2\. Too much for one guy (you) to handle.

You're zoned out. Figure out which one it is. There are meditation techniques
to give your mind the space and time to think about this. A simple break (a
week or more) away from the work is often good enough for me while my mind
subconsciously processes things. (Don't do any work during this break!)

If you find that the work is not challenging enough, change your environment,
move slowly into more and more challenging work where you feel the feedback of
accomplishment re-energises you. If this move is based on a request to a boss,
client etc and it falls on deaf ears, start looking for another job/client.

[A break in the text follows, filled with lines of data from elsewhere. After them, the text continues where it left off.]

(* ===== verification/Group.v ===== *)
(** * Group: group messages that leave the node of their sender.

    The session of the sender turns a group message into one packet per member, and each of
    them still has the type of a group message.  The handler of a node that receives such a
    packet from another node ([dataChannelHandler] of [node/node.go]) takes it for a group
    message and turns it into packets for all members again. *)

From S2P Require Import Prelude GoBytes Utf8 Json Gjson Types Conn Config Redis Database World External Session SessionProps Rpc Node.

Section Group.
Context `{GoLib} `{Oracles} {D : Type} `{DatabaseLaws D}.
Implicit Types w : World D (list routerItem).

(** The member [u] of the domain has the session record [st]. *)
Definition member_online w (dom u : bytes) (st : SessionStatus) : Prop :=
  seen (w_db w) (ToSessionid (mkJID u dom [])) = Some (SessionStatus_ToJson st) ∧ wf_status st.

(** The item that routes a packet to a session. *)
Definition item_for (q : Packet) (st : SessionStatus) : routerItem := mkItem (ss_Channel st) (ss_Sid st) (Some q) 0.

Lemma fanout_runs pk dom us l sts w :
  "@"%char ∉ dom → "/"%char ∉ dom → Forall (λ u, "@"%char ∉ u) us →
  Forall2 (group_copy pk dom) us l → Forall2 (member_online w dom) us sts →
  ready (w_db w) → Z.of_nat (length (w_router w) + length us) ≤ ROUTER_QUEUE_SIZE →
  ∃ w', for_range l routePacket w = (Ret tt, w') ∧ w_router w' = w_router w ++ zip_with item_for l sts ∧
    ready (w_db w') ∧ ∀ k, seen (w_db w') k = seen (w_db w) k.
Proof.
  intros Hd1 Hd2 Hus Hl. revert sts w Hus. induction Hl as [|u q us l Hq _ IH]; intros sts w Hus Hon Hr Hroom.
  - inversion Hon; subst. exists w. split; [done|]. cbn. by rewrite app_nil_r.
  - inversion Hon as [|? st ? sts' [Hs Hst] Hon']; subst. apply list.Forall_cons in Hus as [Hu Hus].
    destruct Hq as (_ & Hto & _). cbn [length] in Hroom.
    destruct (routePacket_online q (mkJID u dom []) st w) as (w1 & E1 & Hq1 & Hr1 & Hs1); [|done..|].
    { rewrite Hto. by apply NewJID_bare. }
    rewrite Router_Route_room in Hq1 by lia.
    destruct (IH sts' w1) as (w2 & E2 & Hq2 & Hr2 & Hs2); [done| |done| |].
    + clear -Hon' Hs1. induction Hon' as [|u st us sts [Hs Hst] _ IH]; constructor; [|done]. split; [by rewrite Hs1|done].
    + rewrite Hq1, length_app. cbn. lia.
    + exists w2. cbn [for_range]. erewrite bind_Ret by exact E1. split; [done|]. rewrite Hq2, Hq1, <-app_assoc.
      split; [done|]. split; [done|]. intros k. by rewrite Hs2.
Qed.

(** The group of a message is cached, its sender may write to it, and every other member
    has a session. *)
Record group_online w (gid : bytes) (j : JID) (users : bytes) (sts : list SessionStatus) : Prop := {
  go_ready : ready (w_db w);
  go_cached : seen (w_db w) (group_key gid (domain j)) = Some users;
  go_plain : Forall (λ u, "@"%char ∉ u) (Split users ","%char);
  go_sender : ∃ a b, users = a ++ user j ++ b;
  go_members : Forall2 (member_online w (domain j)) (other_members users (user j)) sts;
  go_room : Z.of_nat (length (w_router w) + length (other_members users (user j))) ≤ ROUTER_QUEUE_SIZE }.

Lemma other_members_plain users u : Forall (λ u, "@"%char ∉ u) (Split users ","%char) →
  Forall (λ u, "@"%char ∉ u) (other_members users u).
Proof.
  unfold other_members. intros Hp. apply List.Forall_forall. intros x [Hx _]%filter_In.
  by apply (proj1 (List.Forall_forall _ _) Hp).
Qed.

Lemma data_group_runs text pk j users sts w :
  NewPacket text = OK pk → Type__ (envelope_of pk) = MSG_TYPE_GROUP_CHAT → NewJID (From (envelope_of pk)) = OK j →
  group_online w (Gid (envelope_of pk)) j users sts →
  ∃ l w', dataChannelHandler text w = (Ret tt, w') ∧
    Forall2 (group_copy pk (domain j)) (other_members users (user j)) l ∧
    w_router w' = w_router w ++ zip_with item_for l sts ∧
    ready (w_db w') ∧ ∀ k, seen (w_db w') k = seen (w_db w) k.
Proof.
  intros Hp Hty Hj [Hr Hc Hpl Hsub Hon Hroom]. unfold dataChannelHandler. rewrite Hp, Hty, Z.eqb_refl.
  destruct (get_law _ (group_key (Gid (envelope_of pk)) (domain j)) Hr) as (d & r & E & Hrd & Hsd & _ & Hv).
  assert (GenerateGroupPackets pk w = (let! l := genGroupPackets users pk in ret (OK l)) (set_db d w)) as Eg.
  { unfold GenerateGroupPackets. rewrite (NewJID_OK_ _ _ Hj). cbn [deref]. erewrite bind_Ret by reflexivity.
    erewrite bind_Ret by (unfold on_db; apply zoom_run; exact E). apply Hv in Hc as ->. cbv beta iota.
    by rewrite (proj2 (Contains_spec users (user j)) Hsub). }
  destruct (genGroupPackets_runs pk j users (set_db d w) Hj Hpl) as (l & w1 & E1 & [K1 K2 _ _ _] & Hl).
  erewrite bind_Ret by (rewrite Eg; erewrite bind_Ret by exact E1; reflexivity).
  apply NewJID_wf in Hj as (_ & Hd1 & Hd2 & _). cbn in K1, K2.
  destruct (fanout_runs pk (domain j) (other_members users (user j)) l sts w1) as (w2 & E2 & Hq & Hr2 & Hs2); try done.
  - by apply other_members_plain.
  - clear -Hon Hsd K1. induction Hon as [|u st us sts [Hs Hst] _ IH]; constructor; [|done]. split; [by rewrite K1, Hsd|done].
  - by rewrite K1.
  - by rewrite K2.
  - exists l, w2. split_and!; [exact E2|done|by rewrite Hq, K2|done|]. intros k. by rewrite Hs2, K1, Hsd.
Qed.

(** A text that a node takes for a message of [from] to the group [gid]. *)
Definition group_text (gid from text : bytes) : Prop :=
  ∃ pk, NewPacket text = OK pk ∧ Type__ (envelope_of pk) = MSG_TYPE_GROUP_CHAT ∧
    Gid (envelope_of pk) = gid ∧ From (envelope_of pk) = from.

(** The copy for one member is such a text. *)
Lemma copy_is_group_text pk dom u q :
  (∀ n, utf8_valid (uuid_hex n)) → utf8_valid (From (envelope_of pk)) → utf8_valid (Gid (envelope_of pk)) →
  utf8_valid (u ++ §"@" ++ dom) → group_copy pk dom u q →
  group_text (Gid (envelope_of pk)) (From (envelope_of pk)) (ToJson q).
Proof.
  intros Hid Hf Hg Hu (Ef & Et & Ety & Eg & _ & _ & Er & Ej & Ea & Ep & (n & Ei) & (t & Ec)).
  eexists. split; [apply NewPacket_ToJson; [|done]|done].
  unfold wf_envelope. rewrite Ef, Et, Ety, Eg, Ej, Ea, Ep, Ei, Ec.
  split_and!; try done; try constructor; try (vm_compute; congruence). apply utf8_fmt_d.
Qed.

(** A group message that reaches another node is sent to the whole group again: the
    handler of the receiving node does not deliver the copy to the member it is for but
    queues one new copy for the session of every member other than the sender, in the
    order of the list. *)
Theorem group_copy_is_expanded_again text pk j users sts w :
  NewPacket text = OK pk → Type__ (envelope_of pk) = MSG_TYPE_GROUP_CHAT → NewJID (From (envelope_of pk)) = OK j →
  group_online w (Gid (envelope_of pk)) j users sts →
  ∃ l w', dataChannelHandler text w = (Ret tt, w') ∧
    Forall2 (group_copy pk (domain j)) (other_members users (user j)) l ∧
    w_router w' = w_router w ++ zip_with item_for l sts.
Proof.
  intros Hp Hty Hj Hg. destruct (data_group_runs text pk j users sts w Hp Hty Hj Hg) as (l & w' & E & Hl & Hq & _). eauto.
Qed.
End Group.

If the work is too challenging, ask for sensible deadlines (fuk I hate
deadlines!), scope reductions and a kinder work environment. If this request
of yours falls on deaf ears, start making plans to quit for an alternative
that is better.

The fact that you picked this up is already a good sign.

Good luck!

------
AdieuToLogic
Try introducing short breaks every hour or so. 5 minutes, perhaps 10 every
other time.

When doing so, walk around a bit. It is important to physically separate
yourself from the work area. I recommend going outside and taking your mind
off of whatever task(s) you are immersed in solving. Doing so with a coworker
you get along with often adds to the benefit.

HTH

------
Morieris
It seems odd that nobody has mentioned this.. but take a nap.

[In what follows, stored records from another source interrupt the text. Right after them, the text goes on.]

Lemma node_index_inj a b : node_index a = node_index b → a = b.
Proof. apply app_inv_tail. Qed.

Lemma node_index_ne a : node_index a ≠ a.
Proof. unfold node_index. intros E%(f_equal length). rewrite length_app in E. cbn in E. lia. Qed.

Section Ghost.
Context `{GoLib} `{Oracles} `{Thrift} {R : Type} `{RedisLaws R}.
Abbreviation D := (SaraDatabase R).
Implicit Types (n : Node D) (db : D).

(** The entry of a node in the hash of all nodes. *)
Definition entry_at (nid : bytes) (ts : Z) : bytes := registration nid (fmt_d ts).

(** It has the time, or the suffix over the first four digits of it. *)
Lemma entry_at_cases nid ts :
  (entry_at nid ts = nid ++ fmt_d ts ∨
   entry_at nid ts = nid ++ IDX_SUFFIX ++ drop 4 (fmt_d ts) ∧ shares_array nid (fmt_d ts) = true).
Proof. unfold entry_at, registration. destruct reads_late, (shares_array _ _); cbn; auto. Qed.

(** The time at which a node registers. *)
Definition start_time n : Z := clock_ns (n_clock (world n)) ÷ 1000000.

(** What [cleanGhostSession] queues. *)
Definition ghost_cmds (nid : bytes) (ts : Z) (ids : list bytes) : list rcmd :=
  [HSET sara_index nid (entry_at nid ts); SET nid (entry_at nid ts)] ++ map DEL (node_index nid :: ids).

Lemma ghost_cmds_distinct nid ts ids :
  node_name nid → NoDup ids → Forall session_key ids → NoDup (map rkey (ghost_cmds nid ts ids)).
Proof.
  intros [Hk Hi Hs Hsi] Hnd Hids. pose proof (proj1 (list.Forall_forall _ _) Hids) as Hin.
  assert (∀ k, ¬ session_key k → k ∉ ids) as Hout by (intros k Hk' Hk''; by apply Hk', Hin).
  pose proof sara_index_plain. unfold ghost_cmds. cbn [app map rkey]. rewrite map_map. cbn [rkey]. rewrite map_id.
  repeat (apply list.NoDup_cons; split); [..|done].
  - rewrite !not_elem_of_cons. split_and!; [by apply not_eq_sym| |by apply Hout].
    intros E%node_index_inj. by apply Hs.
  - rewrite not_elem_of_cons. split; [apply not_eq_sym, node_index_ne|by apply Hout].
  - by apply Hout.
Qed.

Lemma ghost_index_distinct (nid : bytes) (ts : Z) (ids : list bytes) (x : gmap bytes bytes) :
  node_name nid → map_Forall (λ k _, session_key k) x → ids ≡ₚ (map_to_list x).*1 → NoDup (map rkey (ghost_cmds nid ts ids)).
Proof.
  intros Hnn Hx Hids. apply ghost_cmds_distinct; [done|rewrite Hids; apply NoDup_fst_map_to_list|].
  rewrite Hids. apply list.Forall_forall. intros k ([k1 v] & -> & Hkv%elem_of_map_to_list)%list_elem_of_fmap. by apply (Hx k1 v).
Qed.

Lemma cleanGhostSession_pending n x :
  let db := w_db (world n) in let nid := Nodeid n in
  up (redis db) → wbCh_closed db = false → node_name nid → hash_at (keys db) (node_index nid) = OK x →
  ∃ ids w, cleanGhostSession n = (Ret tt, set_world w n) ∧ ids ≡ₚ (map_to_list x).*1 ∧
    pending (w_db w) ≡ₚ ghost_cmds nid (start_time n) ids ++ pending db ∧ keys (w_db w) = keys db ∧ up (redis (w_db w)).
Proof.
  intros db nid Hup Ho [Hk _ _ _] Hx. unfold cleanGhostSession. erewrite bind_Ret by reflexivity.
  erewrite bind_Ret by (unfold in_world; apply zoom_run; reflexivity). fold (start_time n) nid.
  pose proof (PutExWithIdx_other db (§"sara") nid (entry_at nid (start_time n)) 0 Hk Ho) as Ep.
  erewrite bind_Ret by (unfold in_world; apply zoom_run; unfold on_db; apply zoom_run; exact Ep).
  set (db1 := set_wbCh _ db) in Ep |- *.
  destruct (DeleteByIdx_pending nid x db1 Hup Ho Hx) as (ids & db2 & E & Hids & Hp & Hkk & Hu).
  exists ids. eexists. erewrite bind_Ret by (unfold in_world; apply zoom_run; unfold on_db; apply zoom_run; exact E).
  split; [reflexivity|]. split; [done|]. split; [|done]. cbn [w_db set_db]. rewrite Hp.
  unfold db1, ghost_cmds, pending. cbn. rewrite cmds_app. cbn. solve_Permutation.
Qed.

(** What redis holds once the queues are drained. *)
Lemma ghost_effect db (nid : bytes) (ts : Z) (ids : list bytes) (x y : gmap bytes bytes) k :
  node_name nid → map_Forall (λ k _, session_key k) x → ids ≡ₚ (map_to_list x).*1 → hash_at (keys db) sara_index = OK y →
  let m := run_cmds (ghost_cmds nid ts ids) (keys db) in
  (is_Some (x !! k) ∨ k = node_index nid → m !! k = None) ∧
  hash_at m sara_index = OK (<[nid := entry_at nid ts]> y) ∧
  (k ≠ nid → k ≠ sara_index → k ≠ node_index nid → x !! k = None → m !! k = keys db !! k).
Proof.
  intros Hnn Hx Hids Hy m.
  assert (∀ k', k' ∈ ids ↔ is_Some (x !! k')) as Hin.
  { intros k'. rewrite Hids, list_elem_of_fmap. split.
    - intros ([k1 v] & -> & Hkv%elem_of_map_to_list). by eexists.
    - intros [v Hv]. exists (k', v). split; [done|]. by apply elem_of_map_to_list. }
  pose proof (ghost_index_distinct nid ts ids x Hnn Hx Hids) as Hnd.
  split_and!.
  - intros Hk. assert (DEL k ∈ ghost_cmds nid ts ids) as Hc.
    { apply elem_of_app. right. apply list_elem_of_fmap. exists k. split; [done|]. rewrite elem_of_cons, Hin. tauto. }
    pose proof (run_cmds_at _ (keys db) _ Hnd Hc) as Ha. cbn [rkey] in Ha. unfold m. rewrite Ha. apply lookup_delete_eq.
  - assert (HSET sara_index nid (entry_at nid ts) ∈ ghost_cmds nid ts ids) as Hc by apply list_elem_of_here.
    pose proof (run_cmds_at _ (keys db) _ Hnd Hc) as Ha. cbn [rkey redis_spec] in Ha. rewrite Hy in Ha. cbn [snd] in Ha.
    unfold m, hash_at. rewrite Ha. apply (put_hash_hash (keys db)).
  - intros H1k H2k H3k Hk. apply run_cmds_other. unfold ghost_cmds. cbn [app map rkey]. rewrite map_map. cbn [rkey].
    rewrite map_id, !not_elem_of_cons, Hin, Hk. split_and!; try done.
Qed.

I set a phone timer for 18 minutes, lay down in the dark, and nap for a bit.
18 minutes is completely arbitrary, but my body has adjusted to that time
specifically, for me.

------
sharmi
I had issues similar to this twice. The first time when i was in college, i
consulted a doctor. He diagonised vitamin deficiency due to poor food at
hostel. The vitamin supplements helped a lot. It felt like a switch was
flipped on. Another time was quite recently. I had healthy diet and exercise
almost everyday. Yet i often felt drained. Adding a yoga session in the
morning made a huge difference. Around that time, i also stopping sitting for
long periods and moved a lot more. I am trying a make shift standing desk.
Maybe that helped too.

------
miesman
I find that taking short breaks for intense things like studying and coding
helps. I shoot for 50 Min on 10 off. Time off will be something undemanding
like slashdot or hacker news. Tweak the times to find what works.

Also if you go wide open for any long period with no down time you are going
to burn out and start thrashing. 2 weeks is my limit.

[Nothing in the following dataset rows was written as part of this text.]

(* ===== verification/Deadline.v ===== *)
(** * Deadline: the read deadlines of connections.

    [setSessionTimeout] of [core/session.go] bounds how long a connection may stay silent:
    eight seconds before the login, a hundred after it, and two hundred while packets are
    handled.  A session never waits for its client without a deadline. *)

From S2P Require Import Prelude GoBytes Utf8 Json Gjson Types Conn Config Database World External Session SessionProps Kept Rpc Node Sound.

Section Handlers.
Context `{GoLib} `{Oracles} {D Q : Type} `{Database D} `{MessageRouter Q}.
Implicit Types x : SState D Q.

Definition any_world (w w' : World D Q) : Prop := True.
#[export] Instance any_world_rel : WorldRel any_world.
Proof. by repeat split. Qed.

(** The deadline of a session. *)
Definition session_deadline (s : Session) : option Z := c ← sc s; deadline c.

(** Between setting deadlines a handler leaves the deadline alone. *)
Definition same_deadline (x x' : SState D Q) : Prop :=
  session_deadline (ses x') = session_deadline (ses x) ∧ (is_Some (sc (ses x)) → is_Some (sc (ses x'))).

#[local] Instance same_deadline_session : SessionRel any_world same_deadline.
Proof.
  split; [apply _|..].
  - split; [by split|]. intros a b c [E1 I1] [E2 I2]. split; [congruence|auto].
  - intros A m _ x. unfold on_world, zoom. by destruct (m (wld x)).
  - intros x c c' Hc Hd. unfold same_deadline, session_deadline. cbn. rewrite Hc. cbn. by rewrite Hd.
  - intros x b. done.
Qed.

Lemma same_deadline_put f : kept same_deadline (put_Status f).
Proof. intros x. done. Qed.

#[local] Instance same_deadline_handlers : HandlerRel any_world same_deadline.
Proof.
  assert (∀ A (m : M (World D Q) A), kept same_deadline (on_world m)) as Hw by (intros A m; by apply hr_world).
  assert (∀ A (m : M D A), kept same_deadline (db m)) as Hdb by (intros A m; apply Hw).
  pose proof same_deadline_put.
  split; [apply _|auto|..].
  - intros msg. unfold CloseSession, get_Status. kept_tac.
  - unfold storeSessionStatus, get_Status. kept_tac.
Qed.

Lemma handler_body_deadline r : kept same_deadline (handler_body r).
Proof. apply (kept_handler_body any_world _). Qed.

(** A session that has a deadline has one after every handler. *)
Definition timed (x x' : SState D Q) : Prop :=
  is_Some (session_deadline (ses x)) → is_Some (session_deadline (ses x')).

#[export] Instance timed_session : SessionRel any_world timed.
Proof.
  split; [apply _|..].
  - split; [by intros x Hx|]. unfold timed. intros a b c; auto.
  - intros A m _ x. unfold on_world, zoom. destruct (m (wld x)). intros Hx. exact Hx.
  - intros x c c' Hc Hd. unfold timed, session_deadline. cbn. rewrite Hc. cbn. by rewrite Hd.
  - intros x b Hx. exact Hx.
Qed.
#[export] Instance timed_deadline : DeadlineRel timed.
Proof. intros x c t _ _. by exists t. Qed.
#[export] Instance timed_handlers : HandlerRel any_world timed.
Proof.
  assert (∀ m : M (SState D Q) unit, kept same_deadline m → kept timed m) as Hs.
  { intros m Hm x Hx. destruct (Hm x) as [E _]. by rewrite E. }
  split; [apply _|..].
  - intros jid ct. apply Hs, same_deadline_put.
  - intros msg. apply Hs, (hr_close (Rw := any_world)).
  - apply Hs, (hr_record (Rw := any_world)).
Qed.

(** What [setSessionTimeout] sets. *)
Definition timeout_of (sec : Z) (st : SessionStatus) : Z :=
  if 0 <? sec then sec else if decide (ss_Status st = STATUS_CONN) then LOGIN_TIMEOUT else SESSION_TIMEOUT.

Lemma setSessionTimeout_sets sec x :
  is_Some (sc (ses x)) →
  ∃ x', setSessionTimeout sec x = (Ret tt, x') ∧ Status (ses x') = Status (ses x) ∧ is_Some (sc (ses x')) ∧
    session_deadline (ses x') = Some (clock_ns (n_clock (wld x)) + 1000000000 * timeout_of sec (Status (ses x))).
Proof.
  intros [c Hc]. unfold setSessionTimeout, get_Status, SetReadTimeout, get_conn, gets, bind. cbn. rewrite Hc. cbn.
  eexists. split; [reflexivity|]. cbn. split_and!; [done|by eexists|]. unfold timeout_of, session_deadline. cbn.
  do 2 f_equal. destruct (0 <? sec); [done|]. f_equal. by case_bool_decide; case_decide.
Qed.

(** The deadline after handling what was read: reset according to the state the session is in
    then, unless the handling panicked, which leaves the long deadline of its start. *)
Lemma packetHandler_deadline r x :
  is_Some (sc (ses x)) →
  ∃ x1 x', setSessionTimeout PACKET_HANDLER_TIMEOUT x = (Ret tt, x1) ∧ packetHandler r x = (Ret tt, x') ∧
    match handler_body r x1 with
    | (Ret _, x2) =>
        Status (ses x') = Status (ses x2) ∧
        session_deadline (ses x') = Some (clock_ns (n_clock (wld x2)) + 1000000000 * timeout_of 0 (Status (ses x2)))
    | (Panic _, x2) =>
        x' = x2 ∧ session_deadline (ses x') = Some (clock_ns (n_clock (wld x)) + 1000000000 * PACKET_HANDLER_TIMEOUT)
    end.
Proof.
  intros Hc. destruct (setSessionTimeout_sets PACKET_HANDLER_TIMEOUT x Hc) as (x1 & E1 & _ & Hc1 & Hd1).
  pose proof (handler_body_deadline r x1) as [Hd Hs]. specialize (Hs Hc1).
  destruct (handler_body r x1) as [[[]|e] x2] eqn:E2; cbn [snd] in Hd, Hs.
  - destruct (setSessionTimeout_sets 0 x2 Hs) as (x3 & E3 & Es3 & _ & Hd3). exists x1, x3. split; [done|]. split; [|by rewrite E2].
    unfold packetHandler. erewrite bind_Ret by exact E1. unfold bind at 1, recover. unfold bind at 1. rewrite E2. exact E3.
  - exists x1, x2. split; [done|]. split; [|rewrite E2; split; [done|by rewrite Hd, Hd1]].
    unfold packetHandler. erewrite bind_Ret by exact E1. unfold bind at 1, recover. unfold bind at 1. by rewrite E2.
Qed.
End Handlers.

(** ** Every session of a node *)

Section Nodes.
Context `{GoLib} `{Oracles} `{Thrift} {D : Type} `{Database D}.
Implicit Types n : Node D.

Definition all_timed : Node D → Prop := all_sessions (λ s, is_Some (session_deadline s)).

(** A new session has the deadline of the login. *)
Lemma NewSessionOn_deadline ws c (w w' : World D (list routerItem)) s :
  NewSessionOn ws c w = (Ret s, w') →
  session_deadline s = Some (clock_ns (n_clock w) + 1000000000 * LOGIN_TIMEOUT).
Proof.
  unfold NewSessionOn, newSession. erewrite bind_Ret by reflexivity. unfold bind, lift_outcome.
  destruct (GetString _ _ _) as [nid|e]; [|done]. cbn [ret].
  match goal with |- context [setSessionTimeout 0 ?y] => destruct (setSessionTimeout_sets 0 y) as (x' & E & _ & _ & Hd) end; [by eexists|].
  rewrite E. intros [= <- _]. rewrite Hd. done.
Qed.

#[export] Instance all_timed_inv : NodeInv all_timed.
Proof.
  apply heap_inv; [intros ws c w w' s E; eexists; by eapply NewSessionOn_deadline|].
  intros m x [r| |p] Hx; [by apply (kept_packetHandler any_world timed)|by apply (kept_Kill any_world timed)
    |by apply (kept_RoutePacket any_world timed)].
Qed.

Lemma reachable_timed n : reachable n → all_timed n.
Proof.
  intros (n0 & [Hh _ _] & Hr). eapply (inv_steps all_timed); [exact Hr|].
  unfold all_timed, all_sessions. rewrite Hh. apply map_Forall_empty.
Qed.

(** C14: whatever a node has done since its start, no session waits for its client for ever: every
    session has a read deadline, and handling what is read sets it to eight seconds from then if
    the session is not logged in yet and to a hundred otherwise; when the handling panics it stays
    at two hundred seconds from the start of the handling. *)
Theorem every_session_has_a_deadline n sid s r :
  reachable n → heap n !! sid = Some s →
  is_Some (session_deadline s) ∧
  ∃ x1 x', setSessionTimeout PACKET_HANDLER_TIMEOUT (mkS s (world n)) = (Ret tt, x1) ∧
    packetHandler r (mkS s (world n)) = (Ret tt, x') ∧
    match handler_body r x1 with
    | (Ret _, x2) =>
        Status (ses x') = Status (ses x2) ∧
        session_deadline (ses x') =
          Some (clock_ns (n_clock (wld x2)) + 1000000000 * if decide (ss_Status (Status (ses x2)) = STATUS_CONN) then 8 else 100)
    | (Panic _, x2) =>
        x' = x2 ∧ session_deadline (ses x') = Some (clock_ns (n_clock (world n)) + 1000000000 * 200)
    end.
Proof.
  intros Hr Hs. pose proof (reachable_timed n Hr sid s Hs) as Ht. split; [done|].
  apply (packetHandler_deadline r (mkS s (world n))). destruct Ht as [t Ht]. unfold session_deadline in Ht. cbn [ses].
  by destruct (sc s).
Qed.
End Nodes.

Intention is important. If I start the day with the intent of having something
left over for myself at the end it really helps.

------
mring33621
1) exercise before work (this should help, but it sounds like you've already
tried it)

2) eat breakfast before work

3) get out of the office for lunch, maybe even have a beer with friends, once
in a while

4) stand up for yourself while at work -- challenge silly tasks and try to
delegate 'crap' work

5) get a medical checkup

------
junkri
4-5 years ago I had the same problem, I even fell asleep in front of the
computer at work! My solution is really simple: huge dose of vitamin. I use
"Scitec Multi Pro Plus" as my daily vitamin since then, and it works like a
charm.

------
abledon
Try learning a form of relaxing moving meditation : tai-chi, or qi-gong.

It helps you to relearn to relax your parasympathetic nervous system, which
might get 'jammed' in the day being stuck at a desk for 6+ hours.

------
s_kilk
my fatigue improved greatly once I improved my diet. Eat less sugar, get some
fresh fruit and veg, take a probiotic of some kind. Nothing too drastic, but
it makes a big difference

------
oweiler
What has helped me was working on side projects during my commute.

------
pullo
a) think about changing your job or even career. b) If you dont think the
fatigue is work related, you need to find a hobby and or a relationships that
help you feel energized. c)For many people work is not calling , but a means
to a good life, and that is OK. d)And regardless of what fatigues you ,take
frequent breaks. Make it a point to go on vacations. Sometimes, being away
from things helps to see them clearer.

------
Anand_S
You may not be getting enough sunlight (Vitamin D). It is very common in such
professions.

------
bewe42
walking home if possible. Some time ago I figured that I need around 45
minutes to completely disconnect and refresh from an intense day of work.